I don’t think I have ever even experienced a morning without sin or shame. Don’t think I have ever started a day without feeling a little guilt and failure. I would love to have been in Eve’s shoes for just an hour, to see how it felt to be pure and unashamed in front of God. But she ruined that possibility with just one big bite! No doubt she was related to me. No self-control when it came to something that looked delicious!
Eve took the apple, ate it, shared it with her man…and has shouldered a heap of blame since. We don’t understand how she could be so stupid! God WALKED with her, for heavens sake! Offered her the whole world, a perfect world, a sinless world. How could she make such stupid choices? Why couldn’t she just feel satisfied with what He provided?

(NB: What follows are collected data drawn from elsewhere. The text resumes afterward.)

(** A new event in the memory of the process: its place, the size asked for, memory of at
    least the size of the system's events, and that it is to be sent back as a whole. *)
Record blank_event (mode size : Z) (x : nat) (e : revent) : Prop := {
  be_place : re_place e = Z.of_nat x; be_order : re_byteorder e = local_order;
  be_length : e_length (re_event e) = size; be_memsize : e_memsize (re_event e) = Z.max size esize;
  be_temp : e_temp (re_event e) = ET_EVENT_TEMP ↔ esize < size; be_modify : e_modify (re_event e) = ET_MODIFY;
  be_data : if Z.land mode ET_NOALLOC =? 0
            then ∃ data, re_data e = Some data ∧ length data = Z.to_nat (Z.max size esize)
            else re_data e = None ∧ users_buffer e = true
}.

Definition places_ok (pe : list nat) : Prop := Forall (λ x, int_ok (Z.of_nat x)) pe.

Lemma new_event_ok i mode size x : all_fit ms →
  ∃ e, new_event ms esize i mode size (Z.of_nat x) = Some e ∧ blank_event mode size x e.
Proof.
  intros [_ _ He Hd Hu]. unfold new_event. rewrite He, Hd. cbn [negb]. rewrite andb_false_r. eexists. split; [reflexivity|].
  assert (new_size esize size = Z.max size esize) as Hs.
  { unfold new_size. destruct (Z.ltb_spec esize size); lia. }
  constructor; cbn [re_place re_byteorder re_event re_data]; fields; rewrite ?Hs; try done.
  - destruct (Z.ltb_spec esize size); split; (done || lia).
  - unfold users_buffer. destruct (Z.land mode ET_NOALLOC =? 0); cbn [negb re_data re_event]; fields; [|done].
    eexists. split; [reflexivity|apply Hu].
Qed.
(* ===== verification/EtWaitEnds.v ===== *)
(** * Waits end

    A script says what happens while a reader waits; when nothing more happens a call that
    waits is [Blocked], and never too late.  So the loops around the calls that wait make
    at most one call more than there are things to happen: the fuel of the models is
    enough, and a limit of it changes nothing. *)

From S2P Require Import Prelude Words EtTypes EtLists EtConductor EtAccess EtWaiting EtDetached EtStations EtEventCalls.
From S2P Require Import EtNet EtSettings EtEventNet EtServer EtEventServer EtEventRemote EtRemoteSpec EtEventLink EtLife EtRemoteEvents.

(** The fuel is enough, and a result is as [P] says. *)
Definition ends {A} (P : A → Prop) (r : res A) : Prop :=
  match r with Ret a => P a | NoFuel => False | _ => True end.
Notation returns := (ends (λ _, True)).

Lemma ends_bind {A B} (P : A → Prop) (Q : B → Prop) (r : res A) (k : A → res B) :
  ends P r → (∀ x, P x → ends Q (k x)) → ends Q (r ≫= k).
Proof. destruct r as [x| | |]; intros H Hk; try done. by apply Hk. Qed.
Lemma ends_weaken {A} (P Q : A → Prop) (r : res A) : ends P r → (∀ x, P x → Q x) → ends Q r.
Proof. destruct r; intros H HPQ; try done. by apply HPQ. Qed.
(** * repeat_action: the loop execution engine

    A shallow embedding of
    [packages/playwright/src/mcp/browser/tools/customTools/actions/repeatAction.ts].

    The tool repeats one user action (click, hover, fill, press) under one of
    three loop disciplines ([for], [while], [do-while]).  The handler is
    embedded as a computation in a small state-and-exception monad:

    - the state holds the two mutable locals of [handle] ([iteration] and
      [evidence]), the world the host lives in, and a log of every call the
      handler makes into the host, with its outcome; statements such as
      "the interaction method is never called" are statements about the log;
    - the browser tab, its locators, the clock, the timer and the timeout
      constant are an abstract [Host]: each call takes the world to a new
      world and returns or throws;
    - the three JavaScript loops are recursive functions on a fuel argument;
      [handle_terminates] shows how much fuel any invocation needs;
    - numbers are integers: the counts the handler compares and prints are
      whole ([iterations], [maxIterations], the counter, milliseconds).

    The data model comes first, then the handler, then the lemmas on the
    monad, the log and the loops, then the properties of the tool, and last
    their instances on two small pages. *)

From Stdlib Require Import ZArith List String Ascii Bool Lia DecimalString.
Import ListNotations.
Open Scope Z_scope.
Open Scope string_scope.

(* ------------------------------------------------------------------ *)
(** ** Data model (the parsed [rawParams]) *)

(** A thrown JavaScript value: [new Error(message)]. *)
Inductive Exn : Type :=
| Error (message : string).

(** [action]: the fields the handler reads.  [action.value] is optional;
    [None] stands for [undefined]. *)
Record ActionSpec : Type := {
  action_ref     : string;
  action_element : string;
  action_type    : string;
  action_value   : option string
}.

Record Assertion : Type := {
  assertionType : string
}.

(** [loop.until]. *)
Record StopCondition : Type := {
  until_element : string;
  until_ref     : string;
  assertion     : Assertion;
  negate        : bool
}.

(** [loop].  [iterations] is [None] when [typeof loop.iterations] is not
    ['number']; [until] is [None] when [loop.until] is falsy.  The count is
    an integer, as the data model has it. *)
Record LoopSpec : Type := {
  loop_type  : string;
  iterations : option Z;
  until      : option StopCondition
}.

Record Limits : Type := {
  maxIterations : option Z
}.

Record Params : Type := {
  loop   : LoopSpec;
  action : ActionSpec;
  limits : option Limits
}.

(** One element of the [evidence] array. *)
Record IterationRecord : Type := {
  ev_iteration : Z;
  ev_action    : ActionSpec;
  ev_message   : string
}.

Record Check : Type := {
  property : string;
  operator : string;
  expected : string;
  actual   : Z;
  result   : string
}.

Record Summary : Type := {
  total    : Z;
  passed   : Z;
  failed   : Z;
  status   : string;
  evidence_of : list IterationRecord
}.

(** [toolResponse]. *)
Record Report : Type := {
  report_action : ActionSpec;
  report_loop   : LoopSpec;
  summary       : Summary;
  checks        : list Check
}.

(* ------------------------------------------------------------------ *)
(** ** The host: tab, locators, clock and timer *)

(** What the handler calls and does not define.  Each collaborator call
    takes the world to a new world and either returns or throws. *)
Record Host : Type := {
  World   : Type;
  Locator : Type;
  (** [tab.refLocator({ ref, element })] *)
  refLocator : string -> string -> World -> (Exn + Locator) * World;
  click      : Locator -> World -> (Exn + unit) * World;
  hover      : Locator -> World -> (Exn + unit) * World;
  fill       : Locator -> string -> World -> (Exn + unit) * World;
  press      : Locator -> string -> World -> (Exn + unit) * World;
  isVisible  : Locator -> World -> (Exn + bool) * World;
  isHidden   : Locator -> World -> (Exn + bool) * World;
  isEnabled  : Locator -> World -> (Exn + bool) * World;
  isDisabled : Locator -> World -> (Exn + bool) * World;
  (** [Date.now()] *)
  Date_now   : World -> Z;
  (** [await sleep(ms)] *)
  sleep      : Z -> World -> World;
  (** the constant imported from [../helpers/utils] *)
  ELEMENT_ATTACHED_TIMEOUT : Z
}.

(** The calls that are logged. *)
Inductive Call : Type :=
| CRefLocator (ref element : string)
| CClick
| CHover
| CFill (value : string)
| CPress (value : string)
| CIsVisible
| CIsHidden
| CIsEnabled
| CIsDisabled
| CSleep (ms : Z).
(** X4: when a merge resolves. Over a store without dangling references, the
    merge of two documents resolves exactly when neither document is
    undefined or null and, for every key of the union that the table binds
    to MERGE, the parent's and the child's values are both arrays; in every
    other case it rejects. *)
Theorem merge_resolves_iff table h parent child :
  closed h → in_heap h parent → in_heap h child →
  (∃ r h', ApplyMergeStrategyToDocuments table parent child h = Ok (r, h'))
  ↔ (nullish parent = false ∧ nullish child = false
     ∧ ∀ pk ck key pv cv,
         own_keys h parent = Ok pk → own_keys h child = Ok ck → key ∈ pk ++ ck →
         table key = Some MERGE →
         get_value h parent key = Ok pv → get_value h child key = Ok cv →
         is_Some (as_array h pv) ∧ is_Some (as_array h cv)).
Proof.
  intros Hcl Hp Hc. split.
  - intros (r & h' & Hrun).
    assert (∃ pk, own_keys h parent = Ok pk) as [pk Hpk].
    { revert Hrun. unfold ApplyMergeStrategyToDocuments, bind, Object_keys, read.
      destruct (own_keys h parent); [eauto|done]. }
    assert (∃ ck, own_keys h child = Ok ck) as [ck Hck].
    { revert Hrun. unfold ApplyMergeStrategyToDocuments, bind, Object_keys, read.
      rewrite Hpk. destruct (own_keys h child); [eauto|done]. }
    split; [by eapply own_keys_nullish|]. split; [by eapply own_keys_nullish|].
    intros pk' ck' key pv cv Hpk' Hck' Hin Htab Hpv Hcv.
    rewrite Hpk in Hpk'. rewrite Hck in Hck'. injection Hpk' as <-. injection Hck' as <-.
    destruct (as_array h pv) as [ps|] eqn:Hps; [destruct (as_array h cv) as [cs|] eqn:Hcs|].
    + split; by eexists.
    + destruct (documents_merge_throws table h parent child pk ck key pv cv
                  Hpk Hck Hin Htab Hp Hc (get_value_below _ _ _ _ Hcl Hp Hpv)
                  (get_value_below _ _ _ _ Hcl Hc Hcv) Hpv Hcv (or_intror Hcs)) as [e He].
      by rewrite He in Hrun.
    + destruct (documents_merge_throws table h parent child pk ck key pv cv
                  Hpk Hck Hin Htab Hp Hc (get_value_below _ _ _ _ Hcl Hp Hpv)
                  (get_value_below _ _ _ _ Hcl Hc Hcv) Hpv Hcv (or_introl Hps)) as [e He].
      by rewrite He in Hrun.
  - intros (Hnp & Hnc & Harr).
    destruct (own_keys_total h parent Hnp) as [pk Hpk].
    destruct (own_keys_total h child Hnc) as [ck Hck].
    unfold ApplyMergeStrategyToDocuments, bind, Object_keys, read, alloc, ret.
    rewrite Hpk, Hck. simpl.
    assert (∀ key pv cv, key ∈ Js.new_Set (pk ++ ck) → table key = Some MERGE →
              get_value h parent key = Ok pv → get_value h child key = Ok cv →
              is_Some (as_array h pv) ∧ is_Some (as_array h cv)) as Harr'.
    { intros key pv cv Hk. apply (Harr pk ck); try done.
      by apply (proj1 (Js.elem_of_new_Set _ _)). }
    destruct (merge_keys_resolves table parent child (length h) h
                (Js.new_Set (pk ++ ck)) Hcl Hp Hc (le_n _) Hnp Hnc Harr'
                (h ++ [OObject []])) as [h2 ->].
    + rewrite length_app. lia.
    + by apply agree_app.
    + eauto.
Qed.
(** C1, as the code has it.  When the handler runs and the chat request
    fails, the client displays a fixed error text and attaches no sources
    to it.  [ChatScreen] opens the snackbar with the fixed text and appends
    only the user's own message; the web [App] appends the user's message
    and a bot message holding the fixed apology and no [sources] property.
    In both, the sources on screen are those that were there before the
    call. *)
Theorem failed_turn_shows_fixed_error :
  (∀ (w : ChatScreen.world) (s : ChatScreen.state),
     Js.whitespace_only (ChatScreen.inputText s) = false →
     ChatScreen.isLoading s = false →
     Http.throws
       (ApiService.sendMessage ApiService.apiService (ChatScreen.fetch w)
          {| ChatMessage.message := Js.trim (ChatScreen.inputText s);
             ChatMessage.conversation_id := ChatScreen.conversationId s |}).2 = true →
     let s' := (ChatScreen.sendMessage w s).2 in
     ChatScreen.snackbar s'
       = {| ChatScreen.visible := true;
            ChatScreen.message := ChatScreen.failure_text |}
     ∧ ChatScreen.messages s'
       = ChatScreen.messages s
         ++ [{| ChatScreen.id := pretty (ChatScreen.now_user w);
                ChatScreen.text := Js.trim (ChatScreen.inputText s);
                ChatScreen.isUser := true;
                ChatScreen.timestamp := ChatScreen.date_user w;
                ChatScreen.sources := None |}]
     ∧ ChatScreen.shown_sources s' = ChatScreen.shown_sources s
     ∧ ChatScreen.conversationId s' = ChatScreen.conversationId s
     ∧ ChatScreen.isLoading s' = false)
  ∧ (∀ (w : WebApp.world) (s : WebApp.state) (carried : option WebApp.chat_data),
     Js.whitespace_only (WebApp.inputMessage s) = false →
     WebApp.loading s = false →
     WebApp.post_chat w
       (WebApp.chat_request (Js.trim (WebApp.inputMessage s))
          (WebApp.currentConversation s)) = WebApp.Failed carried →
     let s' := (WebApp.sendMessage w s).2 in
     WebApp.messages s'
       = WebApp.messages s
         ++ [{| WebApp.type := WebApp.user;
                WebApp.content := Js.trim (WebApp.inputMessage s);
                WebApp.sources := None;
                WebApp.timestamp := WebApp.date_user w |};
             {| WebApp.type := WebApp.bot;
                WebApp.content := WebApp.error_text;
                WebApp.sources := None;
                WebApp.timestamp := WebApp.date_bot w |}]
     ∧ WebApp.shown_sources s' = WebApp.shown_sources s
     ∧ WebApp.currentConversation s' = WebApp.currentConversation s
     ∧ WebApp.loading s' = false).
Proof.
  split.
  - intros w s Hin Hload Hthrow s'. subst s'.
    unfold ChatScreen.sendMessage.
    assert (Js.truthy (Js.trim (ChatScreen.inputText s)) = true) as ->.
    { destruct (Js.truthy _) eqn:E; [done|].
      apply truthy_trim_false in E. congruence. }
    rewrite Hload. cbn [negb orb].
    cbn [ChatScreen.text].
    destruct (ApiService.sendMessage _ _ _) as [reqs [v|e]] eqn:E; [done|].
    cbn [snd ChatScreen.snackbar ChatScreen.messages ChatScreen.conversationId
         ChatScreen.isLoading].
    split_and!; try done.
    unfold ChatScreen.shown_sources. cbn [ChatScreen.messages].
    rewrite shown_sources_app. cbn. by rewrite app_nil_r.
  - intros w s carried Hin Hload Hpost s'. subst s'.
    unfold WebApp.sendMessage.
    assert (Js.truthy (Js.trim (WebApp.inputMessage s)) = true) as ->.
    { destruct (Js.truthy _) eqn:E; [done|].
      apply truthy_trim_false in E. congruence. }
    rewrite Hload. cbn [negb orb]. rewrite Hpost.
    cbn [snd WebApp.messages WebApp.currentConversation WebApp.loading].
    split_and!; try done.
    + by rewrite <- app_assoc.
    + unfold WebApp.shown_sources. cbn [WebApp.messages].
      rewrite <- app_assoc, web_shown_sources_app. cbn. by rewrite app_nil_r.
Qed.
Lemma examples_loop_end (msg : pystr) (l : list FileStorage) :
  forall text w, examples_end msg w (examples_loop E msg l text w).
Proof.
  induction l as [|f rest IH]; intros text w; simpl.
  - by constructor.
  - destruct (eqb (filename f) []); [apply IH|].
    unfold bind at 1. unfold try_except.
    unfold bind at 1. unfold save.
    destruct (save_error E _ _) as [err|].
    { unfold return_. by constructor. }
    set (w1 := {| storage := _; trace := _ |}).
    assert (Hw1 : prompts w1 = prompts w) by (by apply prompts_update).
    unfold bind at 1.
    destruct (extract_text_end (upload_path (filename f)) w1)
      as (w2 & Hw2 & [[t Ht]|[e He]]).
    2: { rewrite He. unfold return_. constructor. congruence. }
    rewrite Ht. destruct t as [t|]; simpl.
    2: { unfold bind, raise, return_. simpl. constructor. congruence. }
    unfold bind, ret, unlink. simpl.
    set (w3 := {| storage := _; trace := _ |}).
    assert (Hw3 : prompts w3 = prompts w).
    { unfold w3. rewrite prompts_update by done. congruence. }
    destruct (IH (text ++ t ++ separator) w3) as [t' w' H'|reason w' H'];
      constructor; congruence.
Qed.

Lemma examples_end_of (key msg : pystr) (req : request) (w : world) :
  examples_end msg w (examples E key msg req w).
Proof.
  unfold examples. destruct (MultiDict.contains _ _).
  - apply examples_loop_end.
  - by constructor.
Qed.

End HandlerFacts.

(** ** C6: requests rejected before any file is staged *)

(** C6: when the requirements are empty once stripped, or no document
    file with a name is attached, the handler answers with status 400 and
    a verdict whose reason names what is missing; the upload directory and
    the log of effects are unchanged, so nothing was staged and nothing
    was extracted. *)
Theorem C6_rejected_before_staging (E : libs) (req : request) (w : world) :
  let requirements :=
    strip (default [] (MultiDict.get (form req) (u8 "requirements"))) in
  requirements = []
  \/ present (MultiDict.get (files req) (u8 "document")) = None ->
  exists reason,
    handle E req w = (Responded (jsonify (error_verdict reason) 400), w)
    /\ (requirements = []
        -> reason = u8 "لم يتم إدخال متطلبات التحقق.")
    /\ (requirements <> []
        -> reason = u8 "لم يتم رفع المستند المراد التحقق منه.").
Proof.
  cbv zeta. intros H. unfold handle, validate, eqb.
  destruct (decide (strip (default [] (MultiDict.get (form req) (u8 "requirements"))) = []))
    as [Hempty|Hfull].
  - rewrite bool_decide_eq_true_2 by assumption.
    exists msg_no_requirements. unfold return_.
    split; [reflexivity|]. split; [reflexivity|contradiction].
  - rewrite bool_decide_eq_false_2 by assumption.
    destruct H as [H|H]; [contradiction|]. rewrite H.
    exists msg_no_document. unfold return_.
    split; [reflexivity|]. split; [contradiction|reflexivity].
Qed.

Lemma C6_rejected_before_staging_witness :
  exists reason,
    handle (Demo.libs_with (Returns Demo.verdict_reply))
           {| form := [(u8 "requirements", u8 "  "); (u8 "precent", u8 "70")];
              files := [(u8 "document", Demo.file "contract.pdf" "text")] |}
           (Demo.stored "uploads/other.pdf" "kept")
    = (Responded (jsonify (error_verdict reason) 400),
       Demo.stored "uploads/other.pdf" "kept")
    /\ (strip (default [] (MultiDict.get
                 [(u8 "requirements", u8 "  "); (u8 "precent", u8 "70")]
                 (u8 "requirements"))) = []
        -> reason = u8 "لم يتم إدخال متطلبات التحقق.")
    /\ (strip (default [] (MultiDict.get
                 [(u8 "requirements", u8 "  "); (u8 "precent", u8 "70")]
                 (u8 "requirements"))) <> []
        -> reason = u8 "لم يتم رفع المستند المراد التحقق منه.").
Proof.
  apply (C6_rejected_before_staging
           (Demo.libs_with (Returns Demo.verdict_reply))
           {| form := [(u8 "requirements", u8 "  "); (u8 "precent", u8 "70")];
              files := [(u8 "document", Demo.file "contract.pdf" "text")] |}).
  left. vm_compute. reflexivity.
Defined.

Example no_document_attached :
  handle (Demo.libs_with (Returns Demo.verdict_reply))
         (Demo.post (Demo.percent "70") [(u8 "document", Demo.file "" "")])
         Demo.empty_world
  = (Responded (jsonify (error_verdict msg_no_document) 400), Demo.empty_world).
Proof. vm_compute. reflexivity. Qed.

(** ** C4: exceptions that leave the handler *)




(** ** C9: example entries without a file name *)

Lemma examples_loop_skip (E : libs) (msg : pystr) (before : list FileStorage)
    (f : FileStorage) (after : list FileStorage) :
  filename f = [] ->
  forall text w,
    examples_loop E msg (before ++ f :: after) text w
    = examples_loop E msg (before ++ after) text w.
Proof.
  intros Hf. induction before as [|g before IH]; intros text w; simpl.
  - by rewrite Hf.
  - destruct (eqb (filename g) []); [apply IH|].
    apply bind_ext; [reflexivity|]. intros text' w'. apply IH.
Qed.

Lemma getlist_app {V} (d1 d2 : list (pystr * V)) (key : pystr) :
  MultiDict.getlist (d1 ++ d2) key
  = MultiDict.getlist d1 key ++ MultiDict.getlist d2 key.
Proof.
  induction d1 as [|[k v] d1 IH]; simpl; [done|].
  destruct (eqb k key); simpl; by rewrite IH.
Qed.

Lemma get_app {V} (d1 d2 : list (pystr * V)) (key : pystr) :
  MultiDict.get (d1 ++ d2) key
  = match MultiDict.get d1 key with
    | Some v => Some v
    | None => MultiDict.get d2 key
    end.
Proof.
  induction d1 as [|[k v] d1 IH]; simpl; [done|].
  by destruct (eqb k key).
Qed.

Lemma contains_false_getlist {V} (d : list (pystr * V)) (key : pystr) :
  MultiDict.contains d key = false -> MultiDict.getlist d key = [].
Proof.
  unfold MultiDict.contains.
  induction d as [|[k v] d IH]; simpl; [done|].
  destruct (eqb k key); simpl; [done|]. apply IH.
Qed.

Lemma contains_true_app {V} (d1 d2 : list (pystr * V)) (k : pystr) (v : V) :
  MultiDict.contains (d1 ++ (k, v) :: d2) k = true.
Proof.
  unfold MultiDict.contains. rewrite existsb_app. simpl.
  unfold eqb at 2. rewrite bool_decide_eq_true_2 by reflexivity.
  by rewrite orb_true_r.
Qed.

Lemma contains_app_other {V} (d1 d2 : list (pystr * V)) (k key : pystr) (v : V) :
  k <> key ->
  MultiDict.contains (d1 ++ (k, v) :: d2) key = MultiDict.contains (d1 ++ d2) key.
Proof.
  intros Hk. unfold MultiDict.contains. rewrite !existsb_app. simpl.
  unfold eqb at 2. by rewrite bool_decide_eq_false_2.
Qed.

Lemma examples_skip (E : libs) (key' msg : pystr) (fields : list (pystr * pystr))
    (before after : list (pystr * FileStorage)) (key : pystr) (f : FileStorage)
    (w : world) :
  filename f = [] ->
  examples E key' msg {| form := fields; files := before ++ (key, f) :: after |} w
  = examples E key' msg {| form := fields; files := before ++ after |} w.
Proof.
  intros Hf. unfold examples. simpl.
  destruct (decide (key = key')) as [->|Hne].
  - rewrite contains_true_app.
    rewrite getlist_app. simpl. unfold eqb at 1.
    rewrite bool_decide_eq_true_2 by reflexivity.
    rewrite examples_loop_skip by assumption.
    rewrite <- getlist_app.
    destruct (MultiDict.contains (before ++ after) key') eqn:Hc; [reflexivity|].
    by rewrite (contains_false_getlist _ _ Hc).
  - rewrite contains_app_other by assumption.
    rewrite !getlist_app. simpl. unfold eqb at 1.
    by rewrite bool_decide_eq_false_2.
Qed.

(** C9: an entry of either example set whose file name is empty is
    skipped: the request is handled exactly as the request without that
    entry, with the same response, the same upload directory and the same
    log of effects. So the entry is not staged, no extraction is tried on
    it, it causes no error, and the entries after it are processed. *)
Theorem C9_unnamed_example_skipped (E : libs) (key : pystr) (f : FileStorage)
    (fields : list (pystr * pystr)) (before after : list (pystr * FileStorage))
    (w : world) :
  key = u8 "valid_examples" \/ key = u8 "invalid_examples" ->
  filename f = [] ->
  handle E {| form := fields; files := before ++ (key, f) :: after |} w
  = handle E {| form := fields; files := before ++ after |} w.
Proof.
  intros Hkey Hf.
  assert (Hdoc : MultiDict.get (before ++ (key, f) :: after) (u8 "document")
                 = MultiDict.get (before ++ after) (u8 "document")).
  { rewrite !get_app. simpl.
    replace (eqb key (u8 "document")) with false; [done|].
    destruct Hkey as [-> | ->]; vm_compute; reflexivity. }
  unfold handle.
  replace (validate E {| form := fields; files := before ++ (key, f) :: after |} w)
    with (validate E {| form := fields; files := before ++ after |} w);
    [reflexivity|].
  unfold validate. simpl. rewrite Hdoc.
  destruct (eqb _ []); [reflexivity|].
  destruct (present _) as [document_file|]; [|reflexivity].
  apply bind_ext; [reflexivity|]. intros _ w1.
  apply bind_ext; [reflexivity|]. intros precent w2.
  apply bind_ext; [symmetry; by apply examples_skip|]. intros vt w3.
  apply bind_ext; [symmetry; by apply examples_skip|]. intros it w4.
  reflexivity.
Qed.

Lemma C9_unnamed_example_skipped_witness :
  handle (Demo.libs_with (Returns Demo.verdict_reply))
         {| form := [(u8 "requirements", Demo.requirements_text);
                     (u8 "precent", u8 "70")];
            files := [(u8 "document", Demo.file "contract.pdf" "text")]
                     ++ (u8 "valid_examples", Demo.file "" "") ::
                        [(u8 "valid_examples", Demo.file "good.docx" "signed")] |}
         Demo.empty_world
  = handle (Demo.libs_with (Returns Demo.verdict_reply))
         {| form := [(u8 "requirements", Demo.requirements_text);
                     (u8 "precent", u8 "70")];
            files := [(u8 "document", Demo.file "contract.pdf" "text")]
                     ++ [(u8 "valid_examples", Demo.file "good.docx" "signed")] |}
         Demo.empty_world.
Proof.
  apply (C9_unnamed_example_skipped
           (Demo.libs_with (Returns Demo.verdict_reply))
           (u8 "valid_examples") (Demo.file "" "")).
  - left. reflexivity.
  - reflexivity.
Defined.

(** ** C10: the requirements are stripped *)

Lemma lstrip_with_spec (space : N -> bool) (s : pystr) :
  exists a, s = a ++ lstrip_with space s
    /\ Forall (fun c => space c = true) a
    /\ (forall c r, lstrip_with space s = c :: r -> space c = false).
Proof.
  induction s as [|c s (a & Hs & Ha & Hhd)]; simpl.
  - exists []. by repeat split.
  - destruct (space c) eqn:Hc.
    + exists (c :: a). split; [simpl; congruence|]. split; [by constructor|done].
    + exists []. split; [done|]. split; [constructor|].
      intros c' r [= <- _]. done.
Qed.

Lemma lstrip_with_all (space : N -> bool) (s : pystr) :
  Forall (fun c => space c = true) s -> lstrip_with space s = [].
Proof.
  induction 1 as [|c s Hc _ IH]; simpl; [done|]. by rewrite Hc.
Qed.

Eve had it all, but didn’t understand that. She always wanted a little more. Thought there was something out there in the world that she was missing.
Eve was just like me.
How many times have I reached out and taken a bite of an apple that God had clearly instructed me to leave alone? How many times have I wanted just a little more than what I already had? Relationships, possessions…people, places, things that God told me to stay away from, but I just wanted one little bite. Wanted to see what I was missing…and wound up with a belly full of sickening sin. It’s so much harder to bite the fruit of self-control than the fruit of that sweet, juicy sin-apple. It tastes so good for just a second...
And then I follow the exact “sin steps” Eve did. First I hide from God. Slack off on my Bible study. Stay busy and distracted. Say quick, routine prayers. Don’t want to be alone with God. Don’t want to be still or quiet enough to face what I‘ve done.
Next, the excuses start. It wasn’t my fault. I’m under so much stress. Too much on my plate. No one can be expected to live like this. I deserve a little relief, a little reward. I need a little “feel good” time. My life has been so hard lately! Can’t do this!
Then comes the blame. Everyone else is doing stuff like this…actually I’m a little less sinful than my neighbor. Lord, have you looked at her lately? And the world around me does it. I can’t be expected to hold up in the middle of such pressure and temptation! Everyone else gets by with stuff like this all the time! It’s so hard to be good all the time...
Finally, anger and resentment...I argue with God. State all the reasons I shouldn’t be punished. Try to bargain my consequences away. I wind up whining about my situation to Him. Praying tearfully for Him to “fix” the mess I’ve found myself in…and then the cycle starts over. Again.
The sweetest part of the “apple story” is not the juicy bite Eve took. The sweetest part is when God covered her after with his own hands. I guess you could say he sewed the first fur coat. He showed her the road back to him. But life would never look the same for Eve. Or for any of us who live in this sinful world today.
It took me a long time to truly understand the difference between forgiveness and consequences. He will forgive me when I eat that apple, every time I ask. But the results of my sneaking that bite will still be there in my belly to live with. Eve may have introduced sin into my world. But I’ve done an awesome job of keeping it here!
I’m ashamed when I look back at all the times I’ve asked Him to forgive me. But then I think of my sin in comparison to His infinite grace and mercy. It’s bottomless. And so instead of shame, I feel amazement. I feel humbled. I feel loved. He knows me so well.
Yes, I bite that apple, over and over. Even when I know the consequences. And yes, He forgives me, over and over. Even when He sees my weakness. Because ultimately, His forgiveness is so much bigger than my sin. And these days my gratefulness is so much bigger than my shame. It grows every morning that I walk with Him. That’s my Father. My Faithful Forgiver. And He and I both know, my only hope.